Teemu Pukki scores twice for rampant Norwich in thrashing of Bolton

This article is more than 5 years old

It would be hard to imagine a more emphatic reaction to a setback. Norwich recorded their joint-biggest win of the season, reclaimed the lead in the Championship less than 72 hours after losing it and delivered the kind of elegant evisceration that serves as a statement. In leapfrogging Leeds they also surpassed their points total for last season, and made Wednesday’s defeat at Preston look an anomaly.

“It was important to respond,” said the Norwich manager, Daniel Farke. “It was a top-class performance.”

The other eulogy came from his Bolton counterpart. “Some of their football was out of the Premier League,” said Phil Parkinson after Norwich exposed a gulf in class that means these clubs could well be separated by two divisions come August.

Norwich accumulated 68% of possession and amassed 22 shots, finding and exploiting space at will, victory orchestrated by their unlikely alliance in attack. Teemu Pukki arrived on a free transfer.
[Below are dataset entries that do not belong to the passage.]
(* ===== verification/ResponseWire.v ===== *)
(** What a client reads from the bytes of a response: [readResult] and
    [readEntry] read an LDAPResult and a search result entry by RFC 4511, and
    the responses of [Response.v] are read back as they were made. *)
From stdpp Require Import base decidable option list strings gmap.
From Stdlib Require Import ZArith Lia.
From S2P Require Import Prelude GoStd Ber BerModel Codes Options Control Packet Entry Attribute Parameters Message MessageWire Response.

(** An LDAPResult, RFC 4511 4.1.9, with the envelope around it. *)
Record LDAPResult : Type := mkLDAPResult {
  res_id : Z;
  res_op : Z;
  res_code : Z;
  res_matchedDN : string;
  res_diagnostic : string;
  res_controls : list Control;
}.

Section reader.
Context `{BerOps}.

Definition readControls (rest : list Packet) : option (list Control) :=
  match rest with
  | [] => Some []
  | [ctl] =>
      match decodeControlList "client" (Children ctl) with
      | Ok (cs, _) => Some cs
      | _ => None
      end
  | _ => None
  end.

Definition readResult (p : Packet) : option LDAPResult :=
  match Children p with
  | idp :: op :: rest =>
      match Value idp, Children op with
      | VInt64 id, [c; m; d] =>
          match Value c with
          | VInt64 code =>
              if decide (ClassType op = ClassApplication ∧ TagType op = TypeConstructed)
              then cs ← readControls rest;
                   Some (mkLDAPResult id (Tag op) code (Data m) (Data d) cs)
              else None
          | _ => None
          end
      | _, _ => None
      end
  | _ => None
  end.

(** A search result entry: its id, DN and attributes. *)
Definition readEntry (p : Packet) : option (Z * string * list Attribute) :=
  match Children p with
  | [idp; op] =>
      match Value idp, Children op with
      | VInt64 id, [dn; attrs] =>
          if decide (ClassType op = ClassApplication ∧ TagType op = TypeConstructed ∧
                     Tag op = ApplicationSearchResultEntry)
          then match mapM (λ a, decodeAttribute (Some a)) (Children attrs) with
               | Ok l => Some (id, Data dn, l)
               | _ => None
               end
          else None
      | _, _ => None
      end
  | _ => None
  end.
End reader.

(** What a response says, for the responses that carry a result. *)
Definition result_of (r : Response) : option LDAPResult :=
  let res l op cs :=
    Some (mkLDAPResult (messageID l) op (code l) (matchedDN l) (diagMessage l) cs) in
  match r with
  | RExtended r => res (extended_base r) ApplicationExtendedResponse []
  | RBind r => res (bind_base r) ApplicationBindResponse (bind_controls r)
  | RGeneral r => res (general_base r) (applicationCode r) []
  | RSearchDone r => res (done_base r) ApplicationSearchResultDone (done_controls r)
  | RSearchEntry _ => None
  end.

Section reply.
Context `{L : BerLaws}.

Abbreviation len s := (Z.of_nat (String.length s)).

Lemma Children_reply w id req cs :
  Children (via w (appendReplyControls (AppendChild (beginResponse id) req) cs)) =
    via w (ber_NewInteger ClassUniversal TypePrimitive TagInteger (VInt64 id) "MessageID")
    :: via w req
    :: if decide (0 < length cs)%nat then [via w (encodeControls cs)] else [].
Proof.
  rewrite Children_via.
  - unfold appendReplyControls, beginResponse. case_decide; by ber_simpl.
  - unfold appendReplyControls, beginResponse. case_decide; by ber_simpl.
Qed.

Lemma reply_decodes id req n cs :
  in_int 64 id → enc req n → 0 ≤ n → Forall control_wf cs →
  n + controls_size cs < 2 ^ 30 →
  ber_DecodePacketErr
    (Packet_Bytes (appendReplyControls (AppendChild (beginResponse id) req) cs)) =
  Ok (via true (appendReplyControls (AppendChild (beginResponse id) req) cs)).
Proof.
  intros Hid Hreq Hn Hwf Hsz. pose proof (controls_size_nonneg cs).
  assert (enc (AppendChild (beginResponse id) req) (n + 20)) as He.
  { unfold beginResponse. apply (enc_AppendChild _ _ 14 n); [| |done|lia]; [|by ber_simpl].
    apply (enc_AppendChild _ _ 0 8); [| | |lia].
    - apply enc_Encode; [set_solver|]. by rewrite law_TagSequence.
    - by ber_simpl.
    - by apply (enc_NewInteger _ _ _ _ id); [left; eauto|..]. }
  eapply (enc_decode _ (n + 20 + controls_size cs + 6)).
  unfold appendReplyControls. case_decide; [|eapply enc_le; [done|lia]].
  eapply enc_AppendChild; [done| |apply enc_encodeControls; [done|lia]|lia].
  unfold beginResponse. by ber_simpl.
Qed.

Lemma readControls_sent w cs :
  controls_ok w cs →
  readControls (if decide (0 < length cs)%nat then [via w (encodeControls cs)] else []) =
    Some cs.
Proof.
  intros Hcs. destruct cs as [|c cs]; [done|]. simpl.
  destruct (decodeControlList_Ok "client" _ _ (decode_sent_controls w _ Hcs)) as [cs' Hd].
  by rewrite Hd.
Qed.

Lemma in_int_16_64 z : in_int 16 z → in_int 64 z.
Proof. unfold in_int. simpl. lia. Qed.

Lemma Children_resultPacket tag d l :
  in_int 16 (code l) →
  ∃ c m g, Children (via true (resultPacket tag d l)) = [c; m; g] ∧
    Value c = VInt64 (code l) ∧ Data m = matchedDN l ∧ Data g = diagMessage l.
Proof.
  intros Hc. unfold resultPacket, addOptionalResponseChildren. rewrite Children_via by by ber_simpl.
  ber_simpl. do 3 eexists. split; [reflexivity|].
  split; [|change (reparse ?p) with (via true p); by rewrite !Data_via].
  rewrite (reparse_integer _ _ _ _ _ (code l)); [done|done|done|by right|done|].
  by apply in_int_16_64.
Qed.

Lemma header_resultPacket w tag d l :
  ClassType (via w (resultPacket tag d l)) = ClassApplication ∧
  TagType (via w (resultPacket tag d l)) = TypeConstructed ∧
  Tag (via w (resultPacket tag d l)) = tag.
Proof. unfold resultPacket, addOptionalResponseChildren. by ber_simpl. Qed.

Lemma enc_resultPacket tag d l :
  0 ≤ tag < 31 → in_int 16 (code l) → len (matchedDN l) + len (diagMessage l) < 2 ^ 30 →
  enc (resultPacket tag d l) (len (matchedDN l) + len (diagMessage l) + 26).
Proof.
  intros Ht Hc Hsz. unfold resultPacket, addOptionalResponseChildren. simpl.
  apply (enc_AppendChild _ _ (len (matchedDN l) + 20) (len (diagMessage l)));
    [|by ber_simpl|apply enc_newOctets; lia|lia].
  apply (enc_AppendChild _ _ 14 (len (matchedDN l)));
    [|by ber_simpl|apply enc_newOctets; lia|lia].
  apply (enc_AppendChild _ _ 0 8); [by apply enc_request|by ber_simpl| |lia].
  apply (enc_NewInteger _ _ _ _ (code l)); [left; eauto|done|by apply in_int_16_64].
Qed.

(** A reply with a result, built from a base response, a tag and controls. *)
Lemma result_reply l tag d cs :
  in_int 64 (messageID l) → in_int 16 (code l) → 0 ≤ tag < 31 → Forall control_wf cs →
  len (matchedDN l) + len (diagMessage l) + controls_size cs < 2 ^ 29 →
  ∃ p, ber_DecodePacketErr (Packet_Bytes (appendReplyControls
         (AppendChild (beginResponse (messageID l)) (resultPacket tag d l)) cs)) = Ok p ∧
    readResult p = Some (mkLDAPResult (messageID l) tag (code l) (matchedDN l)
                           (diagMessage l) cs).
Proof.
  intros Hid Hc Ht Hwf Hsz. pose proof (controls_size_nonneg cs).
  eexists. split.
  { apply (reply_decodes _ _ (len (matchedDN l) + len (diagMessage l) + 26));
      [done|apply enc_resultPacket; [done|done|lia]|lia|done|lia]. }
  unfold readResult. rewrite Children_reply.
  rewrite Value_via_integer by tauto.
  destruct (Children_resultPacket tag d l Hc) as (c & m & g & -> & Hcv & Hm & Hg).
  destruct (header_resultPacket true tag d l) as (H1 & H2 & H3).
  rewrite Hcv, decide_True by done. rewrite H3, Hm, Hg.
  rewrite readControls_sent by (apply controls_ok_size; [done|lia]). done.
Qed.

(** The responses that fit in their integer types and in a BER length. *)
Definition response_wf (r : Response) : Prop :=
  let base l cs :=
    in_int 64 (messageID l) ∧ in_int 16 (code l) ∧ Forall control_wf cs ∧
    len (matchedDN l) + len (diagMessage l) + controls_size cs < 2 ^ 29 in
  match r with
  | RExtended r => base (extended_base r) []
  | RBind r => base (bind_base r) (bind_controls r)
  | RGeneral r => base (general_base r) [] ∧ 0 ≤ applicationCode r < 31
  | RSearchDone r => base (done_base r) (done_controls r)
  | RSearchEntry r =>
      in_int 64 (messageID (entry_base r)) ∧
      len (DN (entry r)) +
        sumZ (λ a, typed_size (Name a) (Values a) + 6) (Attributes (entry r)) < 2 ^ 29
  end.

Lemma result_read r res :
  response_wf r → result_of r = Some res →
  ∃ p, ber_DecodePacketErr (Packet_Bytes (Response_packet r)) = Ok p ∧ readResult p = Some res.
Proof.
  destruct r as [[l n]|[l cs]|[l app]|[l cs]|]; simpl; [..|done].
  - intros (? & ? & ? & ?) [= <-]. by apply (result_reply l _ _ []).
  - intros (? & ? & ? & ?) [= <-]. by apply result_reply.
  - intros ((? & ? & ? & ?) & Happ) [= <-]. unfold GeneralResponse_packet. simpl.
    assert (uint64 app = app) as -> by (apply wrapU_id; unfold in_uint; lia).
    by apply (result_reply l app _ []).
  - intros (? & ? & ? & ?) [= <-]. by apply result_reply.
Qed.

Lemma EntryAttribute_encode_eq a :
  EntryAttribute_encode a = Attribute_encode (mkAttribute (Name a) (Values a)).
Proof. done. Qed.

Lemma entry_read r :
  response_wf (RSearchEntry r) →
  ∃ p, ber_DecodePacketErr (Packet_Bytes (Response_packet (RSearchEntry r))) = Ok p ∧
    readEntry p = Some (messageID (entry_base r), DN (entry r),
                        map (λ a, mkAttribute (Name a) (Values a)) (Attributes (entry r))).
Proof.
  intros [Hid Hsz]. cbn [Response_packet]. unfold SearchResponseEntry_packet.
  set (attrs := appendAll _ _ _). set (req := AppendChild (AppendChild _ _) attrs).
  set (sz := sumZ _ _) in Hsz. assert (0 ≤ sz).
  { apply sumZ_nonneg. intros a. pose proof (typed_size_pos (Name a) (Values a)). lia. }
  eexists. split.
  { apply (reply_decodes _ req (len (DN (entry r)) + sz + 12) []); [done| |lia|done|simpl; lia].
    apply (enc_AppendChild _ _ (len (DN (entry r)) + 6) sz); [|by ber_simpl| |lia].
    - apply (enc_AppendChild _ _ 0 (len (DN (entry r))));
        [apply enc_request; by vm_compute|by ber_simpl|apply enc_newOctets; lia|lia].
    - apply (enc_appendAll _ _ 0 (λ a, typed_size (Name a) (Values a))); [| | | |fold sz; lia].
      + apply enc_Encode; [set_solver|]. by rewrite law_TagSequence.
      + by ber_simpl.
      + intros a. pose proof (typed_size_pos (Name a) (Values a)). lia.
      + apply Forall_forall. intros a Ha. apply enc_encodeTyped.
        assert (typed_size (Name a) (Values a) + 6 ≤ sz); [|lia].
        apply (sumZ_elem (λ a, typed_size (Name a) (Values a) + 6)); [|done].
        intros x. pose proof (typed_size_pos (Name x) (Values x)). lia. }
  destruct (via_items true EntryAttribute_encode "Attributes" (Attributes (entry r)))
    as [_ Hit].
  unfold readEntry. rewrite Children_reply.
  rewrite (decide_False (P := (0 < length [])%nat)) by (simpl; lia).
  rewrite Value_via_integer by tauto.
  assert (Children (via true req) =
    [via true (newOctets (DN (entry r)) "DN"); via true attrs]) as ->.
  { unfold req, newOctets. rewrite Children_via by by ber_simpl. by ber_simpl. }
  rewrite decide_True by (unfold req; by ber_simpl).
  unfold attrs. rewrite Hit.
  rewrite (mapM_map_Ok _ _ (λ a, mkAttribute (Name a) (Values a))).
  2:{ intros a _. rewrite EntryAttribute_encode_eq. apply decodeAttribute_via. }
  by rewrite Data_via; unfold newOctets; ber_simpl.
Qed.
End reply.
Marco Stiepermann is the No 10 who spent part of last season operating at left-back. The Finn advanced his candidacy for the unofficial title of signing of the season by finding the net for the sixth successive game as two more made him the division’s top scorer. If he was not man of the match it was because the German Stiepermann was exceptional. They each set up a goal for the other.

If Pukki is the face of an improbable promotion charge, Stiepermann is its personification. Like Farke, he has a stint at Borussia Dortmund’s reserve team on his CV and, like him, he had an undistinguished first year in England. Now each qualifies as a revelation.

His display was all the more admirable as a muscle problem almost ruled him out. “He was pretty close [to missing it],” said Farke. “We tried everything to get him fit.”

The medical team’s work was rewarded by Stiepermann’s clinical brand of creativity. He supplied a defence-splitting pass when Pukki broke the deadlock. A role reversal followed as the specialist finisher turned provider, Pukki delivering the sharp cutback – “a world-class assist,” Farke said – and Stiepermann the precise first-time finish.

Pukki showed similar accuracy with a deft lob after he met Christoph Zimmermann’s long pass with an immaculate touch. “The best goalscorer in the league,” said Parkinson.

Pukki was aided and abetted by elusive, excellent wingers in Emiliano Buendía and Onel Hernández, and the former volleyed the third goal following Kenny McLean’s chipped pass.

The former Aberdeen player is Norwich’s fifth-choice central midfielder and became their fifth player this season to miss a spot kick, awarded for Mark Beevers’s trip on Pukki.

“Blame me,” Farke said. “I chose him. His record in Scotland was, I think, 15 out of 15.” It is none from one in England, with McLean’s effort saved by a Norwich alumnus.

Remi Matthews was born in Norfolk and spent 14 years on the books at Carrow Road but while another former Norwich keeper, Declan Rudd, frustrated Norwich on Wednesday, the Bolton man’s heroics amounted to a damage-limitation exercise.

“We could easily have added a few more goals,” said Farke. Matthews denied Pukki three times and Hernández twice, plus Stiepermann, Buendía and McLean. “Remi is in a good vein of form,” said Parkinson.

Despite Matthews’s acrobatics, Norwich are now the division’s most prolific team and Bolton its least. They have fewer goals than Pukki alone and, while City have one prolific striker, Wanderers have two impotent ones. Josh Magennis has not scored a league goal since September and Clayton Donaldson has one in a year. When the latter volleyed a shot out for a throw, it summed up his side’s day.